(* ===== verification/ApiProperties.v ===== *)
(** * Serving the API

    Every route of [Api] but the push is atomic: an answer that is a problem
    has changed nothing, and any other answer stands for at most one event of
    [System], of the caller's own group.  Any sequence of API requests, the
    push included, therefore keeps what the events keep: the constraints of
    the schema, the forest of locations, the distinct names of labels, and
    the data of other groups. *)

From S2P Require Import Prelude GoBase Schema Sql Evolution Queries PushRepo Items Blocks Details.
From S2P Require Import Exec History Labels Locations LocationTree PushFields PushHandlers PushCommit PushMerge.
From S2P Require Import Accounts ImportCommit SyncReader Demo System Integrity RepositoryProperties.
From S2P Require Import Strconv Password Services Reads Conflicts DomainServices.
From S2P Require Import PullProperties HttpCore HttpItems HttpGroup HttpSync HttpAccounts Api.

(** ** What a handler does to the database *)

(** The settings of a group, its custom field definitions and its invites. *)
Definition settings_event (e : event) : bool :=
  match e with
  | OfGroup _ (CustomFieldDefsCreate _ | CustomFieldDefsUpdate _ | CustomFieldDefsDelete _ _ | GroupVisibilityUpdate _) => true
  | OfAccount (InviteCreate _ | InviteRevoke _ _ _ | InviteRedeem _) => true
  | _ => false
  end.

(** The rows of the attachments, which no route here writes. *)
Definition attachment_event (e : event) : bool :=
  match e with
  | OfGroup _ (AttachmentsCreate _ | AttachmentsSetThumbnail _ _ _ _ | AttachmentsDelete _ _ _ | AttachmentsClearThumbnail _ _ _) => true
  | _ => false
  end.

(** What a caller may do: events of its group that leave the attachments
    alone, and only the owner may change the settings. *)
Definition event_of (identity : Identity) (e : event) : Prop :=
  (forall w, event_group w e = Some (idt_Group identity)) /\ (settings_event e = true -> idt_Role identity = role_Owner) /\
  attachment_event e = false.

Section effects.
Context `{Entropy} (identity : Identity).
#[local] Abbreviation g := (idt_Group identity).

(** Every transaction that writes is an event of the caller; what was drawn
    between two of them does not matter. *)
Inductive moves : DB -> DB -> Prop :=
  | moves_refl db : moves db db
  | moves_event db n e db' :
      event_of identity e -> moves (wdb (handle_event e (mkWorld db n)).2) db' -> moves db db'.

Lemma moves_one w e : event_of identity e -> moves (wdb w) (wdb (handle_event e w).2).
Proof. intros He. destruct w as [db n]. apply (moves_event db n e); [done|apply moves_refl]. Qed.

+ + + + +

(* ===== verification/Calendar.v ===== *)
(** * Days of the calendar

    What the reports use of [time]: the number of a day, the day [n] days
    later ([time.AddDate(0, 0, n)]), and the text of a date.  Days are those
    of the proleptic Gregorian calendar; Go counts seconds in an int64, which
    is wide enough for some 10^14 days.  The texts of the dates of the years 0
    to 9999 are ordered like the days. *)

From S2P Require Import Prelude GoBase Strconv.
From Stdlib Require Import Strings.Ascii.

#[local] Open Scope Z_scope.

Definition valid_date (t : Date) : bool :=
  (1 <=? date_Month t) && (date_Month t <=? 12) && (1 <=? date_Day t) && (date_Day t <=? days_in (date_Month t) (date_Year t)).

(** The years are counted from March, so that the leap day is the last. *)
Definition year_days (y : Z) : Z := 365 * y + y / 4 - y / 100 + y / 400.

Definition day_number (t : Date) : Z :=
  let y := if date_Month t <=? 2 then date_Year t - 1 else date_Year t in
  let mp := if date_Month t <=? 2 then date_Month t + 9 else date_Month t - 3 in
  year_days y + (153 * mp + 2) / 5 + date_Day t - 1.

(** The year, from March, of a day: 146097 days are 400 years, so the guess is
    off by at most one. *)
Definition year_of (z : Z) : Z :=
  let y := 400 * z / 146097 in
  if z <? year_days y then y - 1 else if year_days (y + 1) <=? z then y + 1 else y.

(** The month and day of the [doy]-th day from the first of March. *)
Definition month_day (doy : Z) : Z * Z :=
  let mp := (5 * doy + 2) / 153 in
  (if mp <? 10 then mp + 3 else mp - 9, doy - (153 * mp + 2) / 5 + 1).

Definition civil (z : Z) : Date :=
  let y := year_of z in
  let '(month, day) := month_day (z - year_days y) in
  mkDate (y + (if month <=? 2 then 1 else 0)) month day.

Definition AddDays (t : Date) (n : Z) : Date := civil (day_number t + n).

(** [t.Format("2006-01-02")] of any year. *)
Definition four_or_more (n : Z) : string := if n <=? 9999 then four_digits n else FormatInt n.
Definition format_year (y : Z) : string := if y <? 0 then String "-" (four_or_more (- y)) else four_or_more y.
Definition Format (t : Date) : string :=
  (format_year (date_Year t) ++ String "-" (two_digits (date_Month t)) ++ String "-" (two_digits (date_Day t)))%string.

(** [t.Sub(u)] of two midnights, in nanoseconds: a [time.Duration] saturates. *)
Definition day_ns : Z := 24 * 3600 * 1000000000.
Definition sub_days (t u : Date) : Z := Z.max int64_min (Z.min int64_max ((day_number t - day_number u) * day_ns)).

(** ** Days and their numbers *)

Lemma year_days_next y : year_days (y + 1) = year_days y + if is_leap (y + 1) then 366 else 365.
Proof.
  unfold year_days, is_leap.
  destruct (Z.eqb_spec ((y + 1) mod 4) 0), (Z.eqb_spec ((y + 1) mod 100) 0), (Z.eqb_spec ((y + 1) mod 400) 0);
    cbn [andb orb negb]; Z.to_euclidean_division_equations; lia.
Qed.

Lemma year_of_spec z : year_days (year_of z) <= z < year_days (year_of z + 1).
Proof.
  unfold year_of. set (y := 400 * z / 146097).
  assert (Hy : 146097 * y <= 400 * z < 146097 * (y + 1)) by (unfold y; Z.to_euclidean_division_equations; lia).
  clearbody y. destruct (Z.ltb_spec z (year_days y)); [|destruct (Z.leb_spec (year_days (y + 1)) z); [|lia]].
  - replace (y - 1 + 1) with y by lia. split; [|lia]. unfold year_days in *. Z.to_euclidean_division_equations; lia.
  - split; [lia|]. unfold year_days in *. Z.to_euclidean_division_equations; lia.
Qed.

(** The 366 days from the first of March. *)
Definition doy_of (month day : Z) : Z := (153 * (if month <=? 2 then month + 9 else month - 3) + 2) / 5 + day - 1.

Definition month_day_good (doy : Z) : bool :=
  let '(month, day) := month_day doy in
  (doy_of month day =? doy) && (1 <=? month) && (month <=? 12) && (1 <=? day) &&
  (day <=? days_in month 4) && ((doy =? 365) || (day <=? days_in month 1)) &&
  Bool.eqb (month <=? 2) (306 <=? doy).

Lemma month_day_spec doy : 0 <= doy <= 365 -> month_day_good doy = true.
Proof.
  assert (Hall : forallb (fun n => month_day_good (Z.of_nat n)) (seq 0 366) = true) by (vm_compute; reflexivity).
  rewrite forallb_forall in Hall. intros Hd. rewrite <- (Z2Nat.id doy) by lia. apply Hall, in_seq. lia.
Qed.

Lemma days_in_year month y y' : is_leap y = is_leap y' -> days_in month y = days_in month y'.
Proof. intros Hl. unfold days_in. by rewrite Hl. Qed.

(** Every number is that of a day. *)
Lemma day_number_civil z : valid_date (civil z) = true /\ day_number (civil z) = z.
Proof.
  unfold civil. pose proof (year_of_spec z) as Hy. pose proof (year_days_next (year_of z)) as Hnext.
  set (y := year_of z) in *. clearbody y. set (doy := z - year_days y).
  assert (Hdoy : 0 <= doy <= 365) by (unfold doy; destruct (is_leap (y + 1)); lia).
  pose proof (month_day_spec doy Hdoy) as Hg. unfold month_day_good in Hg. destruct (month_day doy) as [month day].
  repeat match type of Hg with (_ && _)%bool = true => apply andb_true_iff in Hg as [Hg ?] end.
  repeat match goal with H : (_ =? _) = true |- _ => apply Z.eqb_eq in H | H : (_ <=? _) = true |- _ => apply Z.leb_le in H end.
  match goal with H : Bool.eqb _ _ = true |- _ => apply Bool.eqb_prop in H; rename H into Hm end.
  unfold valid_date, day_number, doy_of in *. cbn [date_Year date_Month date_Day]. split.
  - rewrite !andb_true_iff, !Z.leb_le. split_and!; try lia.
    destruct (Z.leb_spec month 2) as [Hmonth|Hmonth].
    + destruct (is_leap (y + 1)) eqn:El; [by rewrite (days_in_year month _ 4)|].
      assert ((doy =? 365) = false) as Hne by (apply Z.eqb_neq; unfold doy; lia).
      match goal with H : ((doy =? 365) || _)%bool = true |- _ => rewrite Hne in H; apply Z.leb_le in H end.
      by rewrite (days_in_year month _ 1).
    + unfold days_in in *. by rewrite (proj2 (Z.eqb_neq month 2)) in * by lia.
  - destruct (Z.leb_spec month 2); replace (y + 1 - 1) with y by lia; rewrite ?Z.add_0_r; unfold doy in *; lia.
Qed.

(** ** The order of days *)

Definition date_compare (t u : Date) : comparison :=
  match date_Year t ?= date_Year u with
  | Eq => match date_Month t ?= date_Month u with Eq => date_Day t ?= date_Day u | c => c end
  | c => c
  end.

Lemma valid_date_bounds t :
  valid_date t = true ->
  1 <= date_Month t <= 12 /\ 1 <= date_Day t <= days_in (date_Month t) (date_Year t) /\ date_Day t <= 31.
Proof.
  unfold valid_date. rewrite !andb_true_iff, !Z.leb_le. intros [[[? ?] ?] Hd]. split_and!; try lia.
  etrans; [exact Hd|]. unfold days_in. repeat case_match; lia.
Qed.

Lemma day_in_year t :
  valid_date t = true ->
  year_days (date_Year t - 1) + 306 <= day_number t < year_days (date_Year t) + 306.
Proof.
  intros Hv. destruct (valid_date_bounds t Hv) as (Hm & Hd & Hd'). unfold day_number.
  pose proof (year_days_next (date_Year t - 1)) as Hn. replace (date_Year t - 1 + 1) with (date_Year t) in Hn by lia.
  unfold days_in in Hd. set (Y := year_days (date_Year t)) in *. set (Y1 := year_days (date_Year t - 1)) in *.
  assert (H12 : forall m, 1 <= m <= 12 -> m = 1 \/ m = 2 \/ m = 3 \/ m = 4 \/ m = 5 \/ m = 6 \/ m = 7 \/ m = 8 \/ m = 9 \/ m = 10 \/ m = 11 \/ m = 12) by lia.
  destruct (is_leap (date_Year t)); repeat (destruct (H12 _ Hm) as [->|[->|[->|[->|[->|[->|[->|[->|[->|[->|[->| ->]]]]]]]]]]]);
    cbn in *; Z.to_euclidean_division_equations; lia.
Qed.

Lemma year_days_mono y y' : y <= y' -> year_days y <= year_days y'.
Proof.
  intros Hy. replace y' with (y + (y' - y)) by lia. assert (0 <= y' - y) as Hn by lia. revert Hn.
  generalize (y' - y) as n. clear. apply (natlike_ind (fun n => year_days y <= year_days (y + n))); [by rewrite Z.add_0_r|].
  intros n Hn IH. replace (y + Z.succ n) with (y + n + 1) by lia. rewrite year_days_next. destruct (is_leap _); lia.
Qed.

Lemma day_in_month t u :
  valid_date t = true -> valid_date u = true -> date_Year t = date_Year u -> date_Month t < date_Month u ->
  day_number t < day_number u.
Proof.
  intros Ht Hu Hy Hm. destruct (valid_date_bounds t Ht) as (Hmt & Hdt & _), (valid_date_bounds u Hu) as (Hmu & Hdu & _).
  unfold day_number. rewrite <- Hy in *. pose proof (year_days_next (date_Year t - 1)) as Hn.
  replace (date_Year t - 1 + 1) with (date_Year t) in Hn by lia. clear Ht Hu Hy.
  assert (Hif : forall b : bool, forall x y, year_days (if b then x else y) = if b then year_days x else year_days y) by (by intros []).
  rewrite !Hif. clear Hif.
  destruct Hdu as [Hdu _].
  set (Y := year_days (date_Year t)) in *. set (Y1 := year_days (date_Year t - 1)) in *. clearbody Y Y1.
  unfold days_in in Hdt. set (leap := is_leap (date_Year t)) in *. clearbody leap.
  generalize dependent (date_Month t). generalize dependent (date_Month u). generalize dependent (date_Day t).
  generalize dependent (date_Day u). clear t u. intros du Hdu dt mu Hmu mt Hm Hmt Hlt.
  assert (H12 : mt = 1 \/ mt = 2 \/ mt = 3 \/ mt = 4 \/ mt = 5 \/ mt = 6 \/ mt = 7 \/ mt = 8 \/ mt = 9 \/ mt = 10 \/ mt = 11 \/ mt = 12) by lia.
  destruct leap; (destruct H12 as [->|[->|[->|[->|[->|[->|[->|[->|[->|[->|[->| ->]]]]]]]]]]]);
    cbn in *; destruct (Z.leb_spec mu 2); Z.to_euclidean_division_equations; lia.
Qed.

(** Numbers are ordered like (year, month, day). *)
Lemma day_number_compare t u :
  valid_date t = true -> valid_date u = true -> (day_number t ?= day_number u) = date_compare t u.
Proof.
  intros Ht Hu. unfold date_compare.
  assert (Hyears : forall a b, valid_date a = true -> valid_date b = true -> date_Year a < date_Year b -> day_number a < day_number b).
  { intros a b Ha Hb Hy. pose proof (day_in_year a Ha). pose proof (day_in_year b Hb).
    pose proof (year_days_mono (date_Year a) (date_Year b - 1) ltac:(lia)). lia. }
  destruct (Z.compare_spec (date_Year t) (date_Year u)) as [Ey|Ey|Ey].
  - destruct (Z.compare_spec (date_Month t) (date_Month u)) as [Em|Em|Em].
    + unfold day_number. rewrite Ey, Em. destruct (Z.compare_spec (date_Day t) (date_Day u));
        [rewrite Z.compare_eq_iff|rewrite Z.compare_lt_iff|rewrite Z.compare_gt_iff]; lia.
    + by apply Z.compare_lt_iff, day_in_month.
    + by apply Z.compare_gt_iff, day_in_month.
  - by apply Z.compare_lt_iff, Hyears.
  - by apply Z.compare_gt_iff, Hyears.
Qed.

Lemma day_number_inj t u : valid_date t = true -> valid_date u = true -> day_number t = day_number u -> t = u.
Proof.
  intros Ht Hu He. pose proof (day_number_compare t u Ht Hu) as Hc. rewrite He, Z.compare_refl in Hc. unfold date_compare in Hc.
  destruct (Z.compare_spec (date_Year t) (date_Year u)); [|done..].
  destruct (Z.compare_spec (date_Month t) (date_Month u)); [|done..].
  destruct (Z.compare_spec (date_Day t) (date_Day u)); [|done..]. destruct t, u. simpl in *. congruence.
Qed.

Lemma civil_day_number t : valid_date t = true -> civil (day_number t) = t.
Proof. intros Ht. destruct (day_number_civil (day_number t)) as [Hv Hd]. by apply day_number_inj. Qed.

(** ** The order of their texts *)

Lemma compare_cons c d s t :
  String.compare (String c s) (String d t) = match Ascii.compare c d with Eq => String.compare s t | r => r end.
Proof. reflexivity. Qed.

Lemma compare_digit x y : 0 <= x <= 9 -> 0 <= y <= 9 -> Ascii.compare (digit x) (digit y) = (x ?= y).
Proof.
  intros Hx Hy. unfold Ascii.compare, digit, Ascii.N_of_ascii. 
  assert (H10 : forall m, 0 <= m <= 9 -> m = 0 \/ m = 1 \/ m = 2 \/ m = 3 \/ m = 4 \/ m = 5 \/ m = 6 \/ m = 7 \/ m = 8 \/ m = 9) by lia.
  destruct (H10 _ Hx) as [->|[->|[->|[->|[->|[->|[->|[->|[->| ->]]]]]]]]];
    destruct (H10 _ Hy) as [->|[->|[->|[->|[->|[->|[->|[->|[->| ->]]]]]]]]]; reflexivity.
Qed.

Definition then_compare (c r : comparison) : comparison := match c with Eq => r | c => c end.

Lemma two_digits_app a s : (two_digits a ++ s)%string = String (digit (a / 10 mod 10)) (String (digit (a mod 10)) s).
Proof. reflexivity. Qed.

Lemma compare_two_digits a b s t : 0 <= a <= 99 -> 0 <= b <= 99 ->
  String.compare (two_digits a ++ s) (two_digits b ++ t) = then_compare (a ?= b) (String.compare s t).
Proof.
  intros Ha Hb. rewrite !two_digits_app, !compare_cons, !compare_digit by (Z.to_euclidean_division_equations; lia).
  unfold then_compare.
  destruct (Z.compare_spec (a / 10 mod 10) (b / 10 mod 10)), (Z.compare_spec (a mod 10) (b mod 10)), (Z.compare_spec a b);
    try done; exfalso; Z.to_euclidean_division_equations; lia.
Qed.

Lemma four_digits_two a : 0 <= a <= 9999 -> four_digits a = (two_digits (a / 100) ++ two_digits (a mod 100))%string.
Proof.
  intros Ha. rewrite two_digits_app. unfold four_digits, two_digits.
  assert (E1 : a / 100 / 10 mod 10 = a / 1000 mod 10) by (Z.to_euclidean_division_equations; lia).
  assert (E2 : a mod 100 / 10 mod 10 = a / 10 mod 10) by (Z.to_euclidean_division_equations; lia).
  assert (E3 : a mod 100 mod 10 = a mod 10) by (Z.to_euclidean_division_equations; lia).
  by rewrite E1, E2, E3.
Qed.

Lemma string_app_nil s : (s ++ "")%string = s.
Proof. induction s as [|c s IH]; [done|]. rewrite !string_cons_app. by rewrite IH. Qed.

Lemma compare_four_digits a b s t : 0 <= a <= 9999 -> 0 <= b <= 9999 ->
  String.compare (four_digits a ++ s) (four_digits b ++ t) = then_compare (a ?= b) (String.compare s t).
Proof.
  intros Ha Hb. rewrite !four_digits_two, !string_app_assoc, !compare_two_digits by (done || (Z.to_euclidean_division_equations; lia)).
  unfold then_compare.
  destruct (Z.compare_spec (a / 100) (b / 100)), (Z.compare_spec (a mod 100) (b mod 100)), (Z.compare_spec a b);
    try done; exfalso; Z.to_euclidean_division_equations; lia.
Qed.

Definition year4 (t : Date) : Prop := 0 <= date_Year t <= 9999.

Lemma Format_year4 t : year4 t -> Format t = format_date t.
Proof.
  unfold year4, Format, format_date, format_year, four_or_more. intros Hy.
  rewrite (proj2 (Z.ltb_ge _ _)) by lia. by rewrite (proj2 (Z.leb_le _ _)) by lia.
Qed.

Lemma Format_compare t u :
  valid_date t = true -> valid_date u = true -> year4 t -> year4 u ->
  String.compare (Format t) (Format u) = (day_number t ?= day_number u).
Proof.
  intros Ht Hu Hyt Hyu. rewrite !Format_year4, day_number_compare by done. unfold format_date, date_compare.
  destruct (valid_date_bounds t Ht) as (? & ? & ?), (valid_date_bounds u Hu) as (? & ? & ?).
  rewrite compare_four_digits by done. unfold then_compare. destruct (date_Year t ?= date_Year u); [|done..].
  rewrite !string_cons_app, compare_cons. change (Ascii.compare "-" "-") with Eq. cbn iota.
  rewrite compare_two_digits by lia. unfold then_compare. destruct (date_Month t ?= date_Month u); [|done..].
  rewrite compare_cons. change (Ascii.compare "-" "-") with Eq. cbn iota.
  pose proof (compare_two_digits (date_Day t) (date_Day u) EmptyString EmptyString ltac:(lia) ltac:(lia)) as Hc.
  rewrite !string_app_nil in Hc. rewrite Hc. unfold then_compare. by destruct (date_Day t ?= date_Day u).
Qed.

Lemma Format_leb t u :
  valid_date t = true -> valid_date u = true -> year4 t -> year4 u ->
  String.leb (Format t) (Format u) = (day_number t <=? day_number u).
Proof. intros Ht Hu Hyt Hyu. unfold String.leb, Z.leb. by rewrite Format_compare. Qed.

+ + + + +

▶ [ASSIGNED TASK]:
Your task is to restate, word for word, only those lines above that fall between the line holding "clear Ht Hu Hy." and the line holding "destruct (Z.compare_spec (date_Year t) (date_Year u)) as", inclusive.

▶ [SOLUTION BELOW]:
  replace (date_Year t - 1 + 1) with (date_Year t) in Hn by lia. clear Ht Hu Hy.
  assert (Hif : forall b : bool, forall x y, year_days (if b then x else y) = if b then year_days x else year_days y) by (by intros []).
  rewrite !Hif. clear Hif.
  destruct Hdu as [Hdu _].
  set (Y := year_days (date_Year t)) in *. set (Y1 := year_days (date_Year t - 1)) in *. clearbody Y Y1.
  unfold days_in in Hdt. set (leap := is_leap (date_Year t)) in *. clearbody leap.
  generalize dependent (date_Month t). generalize dependent (date_Month u). generalize dependent (date_Day t).
  generalize dependent (date_Day u). clear t u. intros du Hdu dt mu Hmu mt Hm Hmt Hlt.
  assert (H12 : mt = 1 \/ mt = 2 \/ mt = 3 \/ mt = 4 \/ mt = 5 \/ mt = 6 \/ mt = 7 \/ mt = 8 \/ mt = 9 \/ mt = 10 \/ mt = 11 \/ mt = 12) by lia.
  destruct leap; (destruct H12 as [->|[->|[->|[->|[->|[->|[->|[->|[->|[->|[->| ->]]]]]]]]]]]);
    cbn in *; destruct (Z.leb_spec mu 2); Z.to_euclidean_division_equations; lia.
Qed.

(** Numbers are ordered like (year, month, day). *)
Lemma day_number_compare t u :
  valid_date t = true -> valid_date u = true -> (day_number t ?= day_number u) = date_compare t u.
Proof.
  intros Ht Hu. unfold date_compare.
  assert (Hyears : forall a b, valid_date a = true -> valid_date b = true -> date_Year a < date_Year b -> day_number a < day_number b).
  { intros a b Ha Hb Hy. pose proof (day_in_year a Ha). pose proof (day_in_year b Hb).
    pose proof (year_days_mono (date_Year a) (date_Year b - 1) ltac:(lia)). lia. }
  destruct (Z.compare_spec (date_Year t) (date_Year u)) as [Ey|Ey|Ey].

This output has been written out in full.